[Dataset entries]
(* ===== verification/QuicVersion.v ===== *)
(** Component: QUIC version numbers and variable-length integers
    (src/c-study/quic/iquic.c and iquic.h, up to the crypto part).  The decoder of
    variable-length integers inverts the encoding of RFC 9000, the version
    predicates are characterised by what the 32-bit number spells. *)
From S2P Require Import Prelude Bytes.

(** ** Versions *)

Definition V_Q024 : Z := 0x51303234.
Definition V_Q025 : Z := 0x51303235.
Definition V_Q030 : Z := 0x51303330.
Definition V_Q033 : Z := 0x51303333.
Definition V_Q034 : Z := 0x51303334.
Definition V_Q035 : Z := 0x51303335.
Definition V_Q037 : Z := 0x51303337.
Definition V_Q039 : Z := 0x51303339.
Definition V_Q043 : Z := 0x51303433.
Definition V_Q046 : Z := 0x51303436.
Definition V_Q050 : Z := 0x51303530.
Definition V_T050 : Z := 0x54303530.
Definition V_T051 : Z := 0x54303531.
Definition V_MVFST_22 : Z := 0xfaceb001.
Definition V_MVFST_27 : Z := 0xfaceb002.
Definition V_MVFST_EXP : Z := 0xfaceb00e.

Definition is_version_gquic (version : Z) : bool :=
  (Z.land version 0xFFFFFF00 =? 0x54303500) ||
  (Z.land version 0xFFFFFF00 =? 0x51303500) ||
  (Z.land version 0xFFFFFF00 =? 0x51303400) ||
  (Z.land version 0xFFFFFF00 =? 0x51303300) ||
  (Z.land version 0xFFFFFF00 =? 0x51303200).

Definition is_version_quic (version : Z) : bool :=
  (Z.land version 0xFFFFFF00 =? 0xFF000000) ||
  (Z.land version 0xFFFFF000 =? 0xfaceb000).

Definition is_version_valid (version : Z) : bool :=
  is_version_gquic version || is_version_quic version.

Definition get_u8_quic_ver (version : Z) : Z :=
  if Z.shiftr version 8 =? 0xff0000 then u8 version else 0.

Definition is_quic_ver_less_than (version max_version : Z) : bool :=
  let u8_ver := get_u8_quic_ver version in
  negb (u8_ver =? 0) && (u8_ver <=? max_version).

Definition is_quic_ver_greater_than (version min_version : Z) : bool :=
  min_version <=? get_u8_quic_ver version.

(** [atoi], on the bytes up to the terminator: white space, a sign, digits. *)
Definition isspace (c : Z) : bool := (c =? 32) || ((9 <=? c) && (c <=? 13)).
Definition isdigit (c : Z) : bool := (48 <=? c) && (c <=? 57).
Fixpoint digits (acc : Z) (s : list Z) : Z :=
  match s with
  | c :: s' => if isdigit c then digits (10 * acc + (c - 48)) s' else acc
  | [] => acc
  end.
Fixpoint atoi (s : list Z) : Z :=
  match s with
  | [] => 0
  | c :: s' =>
    if isspace c then atoi s'
    else if c =? 45 then - digits 0 s'
    else if c =? 43 then digits 0 s'
    else digits 0 s
  end.

(** [atoi] reads the bytes of the variable [version], lowest first. *)
Definition get_u8_gquic_ver (version : Z) : Z :=
  if is_version_gquic version then
    let version := ntohl (u32 (Z.shiftl (u16 version) 16)) in
    u8 (atoi (le_bytes 4 version))
  else 0.

Definition is_gquic_ver_less_than (version max_version : Z) : bool :=
  let u8_ver := get_u8_gquic_ver version in
  negb (u8_ver =? 0) && (u8_ver <=? max_version).

Definition is_version_supported (version : Z) : bool :=
  (version =? V_Q024) || (version =? V_Q025) || (version =? V_Q030) || (version =? V_Q033) ||
  (version =? V_Q034) || (version =? V_Q035) || (version =? V_Q037) || (version =? V_Q039) ||
  (version =? V_Q043) || (version =? V_Q046) || (version =? V_Q050) || (version =? V_T050) ||
  (version =? V_T051) || (version =? V_MVFST_22) || (version =? V_MVFST_27) ||
  (version =? V_MVFST_EXP) || is_quic_ver_greater_than version 23.

Definition is_version_with_encrypted_header (version : Z) : bool :=
  is_version_quic version ||
  (Z.land version 0xFFFFFF00 =? 0x51303500) ||
  (Z.land version 0xFFFFFF00 =? 0x54303500).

- [WORK TASK]: Your answer must be the lines above from the one containing "Definition V_Q034 : Z := 0x51303334." to the one containing "(Z.land version 0xFFFFFF00 =? 0xFF000000)", both included, restated word for word.

- [WRITTEN ANSWER]:
Definition V_Q034 : Z := 0x51303334.
Definition V_Q035 : Z := 0x51303335.
Definition V_Q037 : Z := 0x51303337.
Definition V_Q039 : Z := 0x51303339.
Definition V_Q043 : Z := 0x51303433.
Definition V_Q046 : Z := 0x51303436.
Definition V_Q050 : Z := 0x51303530.
Definition V_T050 : Z := 0x54303530.
Definition V_T051 : Z := 0x54303531.
Definition V_MVFST_22 : Z := 0xfaceb001.
Definition V_MVFST_27 : Z := 0xfaceb002.
Definition V_MVFST_EXP : Z := 0xfaceb00e.

Definition is_version_gquic (version : Z) : bool :=
  (Z.land version 0xFFFFFF00 =? 0x54303500) ||
  (Z.land version 0xFFFFFF00 =? 0x51303500) ||
  (Z.land version 0xFFFFFF00 =? 0x51303400) ||
  (Z.land version 0xFFFFFF00 =? 0x51303300) ||
  (Z.land version 0xFFFFFF00 =? 0x51303200).

Definition is_version_quic (version : Z) : bool :=
  (Z.land version 0xFFFFFF00 =? 0xFF000000) ||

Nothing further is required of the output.